* Task item:
How many lines of these entries hold the string "relative"? Answer with the number alone.

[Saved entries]
(** The report for one feature, if it is outside its range. *)
Definition check_feature (stats : dict ood_stats) (name : string) (value : Q) : option extrapolation :=
  match assoc name stats with
  | None => None
  | Some s =>
    if bound_eq (o_min s) (o_max s) then None
    else if below value (o_min s) || above value (o_max s) then
      let low := below value (o_min s) in
      let d := distance value (if low then o_min s else o_max s) in
      let relative := match o_min s, o_max s with
                      | Fin a, Fin b => if Qle_bool (b - a) 0 then PInf else Fin (d / (b - a))
                      | _, _ => Fin 0
                      end in
      Some (mkExtra name value (o_min s) (o_max s) low d relative)
    else None
  end.

(** The result: whether the sample is out of distribution, the action, and the
    reported features; the other fields of the dictionary repeat these or are
    constant. *)
Definition check_sample (features : dict Q) (d : PerSampleOODDetector) :
    (bool * OODAction * list extrapolation) * PerSampleOODDetector :=
  let found := omap (λ '(name, value), check_feature (od_stats d) name value) features in
  let counts := foldl (λ c x, assoc_set (x_feature x) (ddict_get 0 (x_feature x) c + 1) c)
                  (feature_ood_counts d) found in
  match found with
  | [] => ((false, NORMAL, []),
           mkDetector (od_stats d) (total_checks d + 1) (extreme_count d) (normal_count d + 1) counts)
  | _ => ((true, FALLBACK, found),
          mkDetector (od_stats d) (total_checks d + 1) (extreme_count d + 1) (normal_count d) counts)
  end.

Definition check_combined (request_features pod_features : dict Q) :=
  check_sample (assoc_update request_features pod_features).

(** The statistics of a retrained model: mean, deviation and optional bounds. *)
Record running_stats := mkRunning {
  rs_mean : Q; rs_std : Q; rs_min : option Q; rs_max : option Q
}.

(** [mean - 2.33 std] and so on approximate the percentiles. *)
Definition ood_of_running (r : running_stats) : ood_stats :=
  mkOOD (rs_mean r) (rs_std r)
    (match rs_min r with Some m => Fin m | None => MInf end)
    (match rs_max r with Some m => Fin m | None => PInf end)
    (rs_mean r - (233#100) * rs_std r) (rs_mean r - (1645#1000) * rs_std r)
    (rs_mean r + (1645#1000) * rs_std r) (rs_mean r + (233#100) * rs_std r).

Definition update_stats (stats : dict running_stats) (d : PerSampleOODDetector) : PerSampleOODDetector :=
  mkDetector (foldl (λ o '(name, r), assoc_set name (ood_of_running r) o) (od_stats d) stats)
    (total_checks d) (extreme_count d) (normal_count d) (feature_ood_counts d).

Definition reset_diagnostics (d : PerSampleOODDetector) : PerSampleOODDetector :=
  mkDetector (od_stats d) 0 0 0 [].

(** Descending by count, equal counts in their order. *)
Fixpoint insert_desc (x : string * Z) (l : dict Z) : dict Z :=
  match l with
  | [] => [x]
  | y :: l' => if y.2 <=? x.2 then x :: l else y :: insert_desc x l'
  end.

(** Total checks, extreme, normal, out-of-distribution rate, top ten features. *)
Definition get_diagnostics (d : PerSampleOODDetector) : Z * Z * Z * Q * dict Z :=
  if total_checks d =? 0 then (0, 0, 0, 0%Q, [])
  else (total_checks d, extreme_count d, normal_count d,
        (inject_Z (extreme_count d) / inject_Z (total_checks d))%Q,
        take 10 (foldr insert_desc [] (feature_ood_counts d))).

(** ** DistributionShiftMonitor *)

Record baseline := mkBaseline { b_mean : Q; b_std : Q; b_min : option Q; b_max : option Q }.

Inductive severity := high | medium.

Record shift_warning := mkWarning {
  w_feature : string; w_severity : severity; w_zscore : Q; w_ratio : Q;
  w_train : baseline; w_mean : Q; w_std : Q
}.

Record DistributionShiftMonitor := mkMonitor {
  window_size : Z;
  check_interval : Z;
  alert_threshold_zscore : Q;
  training_stats_dict : dict baseline;
  current_values : dict (list Q);
  sample_count : Z;
  warnings : list shift_warning;
  total_warnings : Z
}.

Definition new_DistributionShiftMonitor (rows : list feature_stats) (window interval : Z) (alert : Q) :
    DistributionShiftMonitor :=
  mkMonitor window interval alert
    (foldl (λ d r, assoc_set (st_name r)
       (mkBaseline (st_mean r) (st_std r) (Some (st_min r)) (Some (st_max r))) d) [] rows)
    [] 0 [] 0.

(** Append, and drop the oldest value beyond the window. *)
Definition push_window (window : Z) (v : Q) (l : list Q) : list Q :=
  let l' := l ++ [v] in if window <? py_len l' then drop 1 l' else l'.

Definition push_features (window : Z) (features : dict Q) (cur : dict (list Q)) : dict (list Q) :=
  foldl (λ cur '(name, value), assoc_set name (push_window window value (ddict_get [] name cur)) cur)
    cur features.

Definition add_sample (pod_features request_features : dict Q) (m : DistributionShiftMonitor) :
    DistributionShiftMonitor :=
  mkMonitor (window_size m) (check_interval m) (alert_threshold_zscore m) (training_stats_dict m)
    (push_features (window_size m) request_features (push_features (window_size m) pod_features (current_values m)))
    (sample_count m + 1) (warnings m) (total_warnings m).

Definition should_check (m : DistributionShiftMonitor) : outcome bool :=
  if check_interval m =? 0 then Raise ZeroDivisionError
  else Ret (sample_count m mod check_interval m =? 0).

Section monitor.
Context {NP : Numpy Q}.

Definition q_abs (x : Q) : Q := if Qle_bool 0 x then x else (- x)%Q.

(** The warning for one feature, if any. *)
Definition check_shift (alert : Q) (train : dict baseline) (name : string) (values : list Q) :
    option shift_warning :=
  match assoc name train with
  | None => None
  | Some b =>
    if py_len values <? 10 then None
    else if Qeq_bool (b_std b) 0 then None
    else
      let mean := np_mean values in
      let std := np_std values in
      let zscore := (q_abs (mean - b_mean b) / b_std b)%Q in
      let ratio := if negb (Qle_bool (b_std b) 0) then (std / b_std b)%Q else 1%Q in
      let warn sev := Some (mkWarning name sev zscore ratio b mean std) in
      if negb (Qle_bool zscore 3) then warn high
      else if negb (Qle_bool zscore alert) then warn medium
      else if negb (Qle_bool ratio 2) || negb (Qle_bool (1#2) ratio) then warn medium
      else None
  end.

Definition check_distribution_shift (m : DistributionShiftMonitor) :
    list shift_warning * DistributionShiftMonitor :=
  let found := omap (λ '(name, values),
                 check_shift (alert_threshold_zscore m) (training_stats_dict m) name values)
                 (current_values m) in
  (found, mkMonitor (window_size m) (check_interval m) (alert_threshold_zscore m) (training_stats_dict m)
            (current_values m) (sample_count m) found (total_warnings m + py_len found)).

End monitor.

Definition is_high (w : shift_warning) : bool := match w_severity w with high => true | medium => false end.

(** [get_summary_stats]: samples, warnings in all, current, high, medium, features. *)
Definition get_summary_stats (m : DistributionShiftMonitor) : Z * Z * Z * Z * Z * list string :=
  (sample_count m, total_warnings m, py_len (warnings m), py_len (List.filter is_high (warnings m)),
   py_len (List.filter (λ w, negb (is_high w)) (warnings m)), w_feature <$> warnings m).

(** Only features already in the baseline are updated; a missing bound is kept. *)
Definition update_baseline_from_stats (stats : dict running_stats) (m : DistributionShiftMonitor) :
    DistributionShiftMonitor :=
  mkMonitor (window_size m) (check_interval m) (alert_threshold_zscore m)
    (foldl (λ d '(name, r),
       match assoc name d with
       | None => d
       | Some b => assoc_set name
           (mkBaseline (rs_mean r) (rs_std r)
              (match rs_min r with Some x => Some x | None => b_min b end)
              (match rs_max r with Some x => Some x | None => b_max b end)) d
       end) (training_stats_dict m) stats)
    (current_values m) (sample_count m) (warnings m) (total_warnings m).

(** ** Specification *)

(** The value is outside the range of a feature that varied in training. *)
Definition outside (stats : dict ood_stats) (name : string) (v : Q) : Prop :=
  ∃ s, assoc name stats = Some s ∧ bound_eq (o_min s) (o_max s) = false ∧
    (below v (o_min s) = true ∨ above v (o_max s) = true).

(** ** Lemmas *)

Lemma check_feature_outside stats name v :
  (∃ x, check_feature stats name v = Some x) ↔ outside stats name v.
Proof.
  unfold check_feature, outside. destruct (assoc name stats) as [s|]; [|by split; [intros [? ?]|intros (? & ? & _)]].
  split.
  - intros [x Hx]. exists s. destruct (bound_eq (o_min s) (o_max s)); [done|].
    split_and!; [done..|]. destruct (below v (o_min s)), (above v (o_max s)); simpl in Hx; auto; done.
  - intros (s' & [= <-] & -> & H). destruct H as [-> | ->]; rewrite ?orb_true_r; eauto.
Qed.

* Solution below:
2